The Gélas family traces go back to 1246, in the form of the King’s Musketeer, D’Artagnan (born Charles de Batz), but it was not until around the middle of the 19th century that the Gélas family linked its own destiny to that of Armagnac. In 1865, Guillaume Gélas, a barrel maker, bequeathed his business to his son Baptiste, who created the Maison Gélas. He moved into the premises currently occupied by the firm, and embarked on the business of making and selling Armagnacs.
In 1910 his son, Louis, took over the management of the company and acquired a property planted with Manciet vines, the Château de Martet (Martet Castle), which is still in the family fold. Louis was a public figure, and held various offices both in his native town, and at departmental level.
After the Second World War, Pierre followed in his father’s footsteps, and lent the family firm an international dimension. In 1950, he was the first Gers businessman to develop a business in wines and various spirits.

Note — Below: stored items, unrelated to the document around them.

(** C9. The include history is local to a branch. A call of
    [_update_context_recursively] on a history object only adds list
    objects to the heap: the history object it was given, and every other
    list that was there, holds what it held before, so the next sibling
    is resolved against the same history. And when the call fails with
    [InfiniteIncludeLoop], one of the values of the mapping, or items of
    the sequence, fails with it when it is resolved on its own, from the
    heap as it was before any of its siblings was visited. *)
Theorem include_history_branch_local fuel context r h :
  heap_ok h -> r < List.length h ->
  (exists ext, snd (update (S fuel) context r h) = (h ++ ext)%list) /\
  nth r (snd (update (S fuel) context r h)) [] = nth r h [] /\
  (fst (update (S fuel) context r h) = Raise InfiniteIncludeLoop ->
   exists value, In value (children context) /\
     fst (item fuel r value h) = Raise InfiniteIncludeLoop).
Proof.
  intros Hok Hr.
  assert (Hs : sees r (nth r h []) h) by (repeat split; assumption).
  destruct (update_refines_resolve (S fuel) context r _ h Hs)
    as (ext & E).
  rewrite E. cbn [fst snd]. split; [now exists ext|].
  split; [now rewrite app_nth1|].
  rewrite resolve_S.
  destruct context as [| b | z | s | l | d]; try discriminate.
  - destruct (pure_values _ l []) as [o|e|] eqn:El; try discriminate.
    simpl. intros He. inversion He; subst e.
    apply pure_values_raise in El as (v & Hin & Hv).
    exists v. split; [exact Hin|].
    now rewrite (update_item_fst fuel v r (nth r h []) h Hs).
  - destruct (pure_items _ d []) as [o|e|] eqn:Ed; try discriminate.
    simpl. intros He. inversion He; subst e.
    apply pure_items_raise in Ed as (v & Hin & Hv).
    exists v. split; [exact Hin|].
    now rewrite (update_item_fst fuel v r (nth r h []) h Hs).
Qed.

End Resolution.

(* ================================================================== *)
(** * A file that includes itself *)

Section SelfInclude.

Import Sample.

Local Abbreviation resolve_ := (resolve no_environ false looping_files).

Lemma process_self_marker :
  _process_variable no_environ false looping_files self_marker = Ok a_yaml.
Proof. reflexivity. Qed.

(** Below the nested mapping the history is empty again, so the marker is
    never found in it. *)
Lemma a_yaml_never_returns fuel :
  resolve_ fuel a_yaml [self_marker] = OutOfFuel /\
  resolve_ fuel (NMap [("y", NStr self_marker)]) [] = OutOfFuel.
Proof.
  induction fuel as [|fuel [IHa IHy]]; [now split|].
  split.
  - unfold a_yaml. rewrite resolve_S.
    cbn [pure_items resolve_item]. now rewrite IHy.
  - rewrite resolve_S. cbn [pure_items resolve_item].
    unfold resolve_single. cbn [mem_str existsb].
    rewrite process_self_marker. cbn [bind app]. now rewrite IHa.
Qed.

Lemma config_yaml_never_returns fuel :
  resolve_ fuel config_yaml [] = OutOfFuel.
Proof.
  destruct fuel as [|[|[|fuel]]]; try reflexivity.
  unfold config_yaml. rewrite resolve_S. cbn [pure_items].
  replace (resolve_item no_environ false looping_files (S (S fuel)) []
             (NMap [("templates", NSeq [])]))
    with (Ok (NMap [("templates", NSeq [])])) by reflexivity.
  cbn [bind resolve_item]. rewrite resolve_S.
  cbn [pure_items resolve_item]. unfold resolve_single.
  cbn [mem_str existsb]. rewrite process_self_marker. cbn [bind app].
  now rewrite (proj1 (a_yaml_never_returns (S fuel))).
Qed.
(** * SkillSprint backend (backend/server.js): request dispatcher, reflection
    workflow, sprint and user administration, upload file server.

    The server is one [http.createServer] callback: a chain of
    [if / else if] tests on the method and the path of the request, each
    branch issuing SQL through [connection.query] and answering through
    [sendResponse].  The embedding keeps that shape:

    - JavaScript values of a decoded request body are [json] values, a
      missing property is [None] ([undefined]); numbers are integers and
      strings are sequences of code units below 256;
    - the MySQL tables are lists of records, one record type per table;
      each SQL statement of the source is a function on the tables that
      says what the statement does when the engine accepts it;
    - the engine may refuse a statement (a lost connection, a violated
      foreign key, a missing column): the [faults] of a [world] list, for
      the statements to come, the error code of each refusal;
    - a handler is a function in a small state monad over the [world];
    - the answer is an [outcome]: a [response] or no response at all;
    - the file system, the clock, the working directory and bcrypt are the
      fields of a [runtime]. *)

From Stdlib Require Import ZArith List String Ascii Bool Lia.
From Stdlib Require DecimalString.
From Stdlib Require Import Sorting.Permutation Sorting.Sorted.
Import ListNotations.

Set Warnings "-register-all".

Local Open Scope string_scope.
Local Open Scope Z_scope.

(* ================================================================== *)
(** ** Strings as the runtime sees them *)
(* ================================================================== *)

(** Characters are code units below 256 (Latin-1). *)

Module Str.

Definition code (c : ascii) : Z := Z.of_nat (nat_of_ascii c).

Definition chars (s : string) : list ascii := list_ascii_of_string s.
Definition of_chars (l : list ascii) : string := string_of_list_ascii l.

He revolutionized his times by offering on an exclusive basis Armagnacs hailing from the terroirs or local regions of Bas Armagnac and La Ténarèze, at their natural degree of aging and without reduction that resulted in a fine reputation at the grandest of tables, be it in France or abroad.
Today, Pierre’s son Philippe, representing the fourth generation of the Gélas family to take the reins, has been helming the firm since 2001. He is carrying on in the innovative spirit of his forebears by introducing single varietal Armagnacs, thus asserting the uniqueness of Maison Gélas: an alternative Armagnac.